*** Opening of DATA FOR THE TASK ***

(* ===== verification/LogoutSpec.v ===== *)
(** * What a logout ends, whom it tells and where it sends *)

From Stdlib Require Import String Ascii ZArith Lia.
From stdpp Require Import base numbers list sorting strings gmap.
From S2P Require Import Prelude GoText Json Model Runtime Roles Token AuthStore Httpx DeviceStore Handler HandlerSpec Authz Logout BrowserFlowSpec ResourceSpec.

Local Open Scope Z_scope.

Module LogoutSpec.
Import Model Store Httpx Json Handler HandlerSpec Authz Logout BrowserFlowSpec ResourceSpec.

Section spec.
Context `{Jo : Jose} {St : Type} `{!RealmRepo St, !ClientRepo St, !KeyManager St, !SessionRepo St}.
Context (url_host : string -> option string).
Context (issuerBase : string) (now : Z).
Implicit Types w : world St.
Implicit Types st : St.

#[local] Abbreviation issuer realm := (realmIssuer issuerBase (realm_Name realm)).

(** ** Whom it tells *)

(** The clients of the realm that registered a back channel and joined the
    session, in the store's order. *)
Definition told st (sessionID : string) (clients : list Client) : list Client :=
  List.filter (fun c => wants_back c && joined st sessionID c) clients.

Lemma collect_targets_exact st sid clients t :
  collect_targets st sid clients t =
    {| back := back t ++ told st sid clients;
       front := front t ++ List.filter (fun c => wants_front c && joined st sid c) clients |}.
Proof.
  revert t. induction clients as [|c clients IH]; intros [b f]; cbn [collect_targets told List.filter].
  { by rewrite !app_nil_r. }
  destruct (wants_back c) eqn:Eb, (wants_front c) eqn:Ef, (joined st sid c) eqn:Ej; cbn [negb andb];
    rewrite IH; cbn [back front]; by rewrite <-?app_assoc.
Qed.

Definition url_of (c : Client) : string := attr (client_Attributes c) backchannelLogoutURLAttribute.

(** One POST of a logout token of that client's own, in order, to each client
    whose URL parses and for which a token could be signed. *)
Inductive announced (k : Keys.RealmKeys) (iss sid user : string) : list Client -> list (string * string) -> Prop :=
| ann_nil : announced k iss sid user [] []
| ann_skip c clients posts :
    url_host (url_of c) = None \/
    (exists e e' err, Token.IssueLogout {| Token.iss_Keys := k; Token.iss_Issuer := iss |}
       {| Token.lr_ClientID := client_ClientID c; Token.lr_UserID := user; Token.lr_SessionID := sid;
          Token.lr_SessionRequired := String.eqb (attr (client_Attributes c) backchannelLogoutSessionAttribute) "true" |}
       now e = (Err err, e')) ->
    announced k iss sid user clients posts -> announced k iss sid user (c :: clients) posts
| ann_post c clients posts e e' t :
    is_Some (url_host (url_of c)) ->
    Token.IssueLogout {| Token.iss_Keys := k; Token.iss_Issuer := iss |}
       {| Token.lr_ClientID := client_ClientID c; Token.lr_UserID := user; Token.lr_SessionID := sid;
          Token.lr_SessionRequired := String.eqb (attr (client_Attributes c) backchannelLogoutSessionAttribute) "true" |}
       now e = (Ok t, e') ->
    announced k iss sid user clients posts ->
    announced k iss sid user (c :: clients) ((url_of c, "logout_token=" +:+ QueryEscape t)%string :: posts).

*** Close of DATA FOR THE TASK ***

WORK TO COMPLETE :: Only the lines that hold the word "LogoutSpec" are wanted; each should be pulled from the records.

TASK SOLUTION ::
(* ===== verification/LogoutSpec.v ===== *)
Module LogoutSpec.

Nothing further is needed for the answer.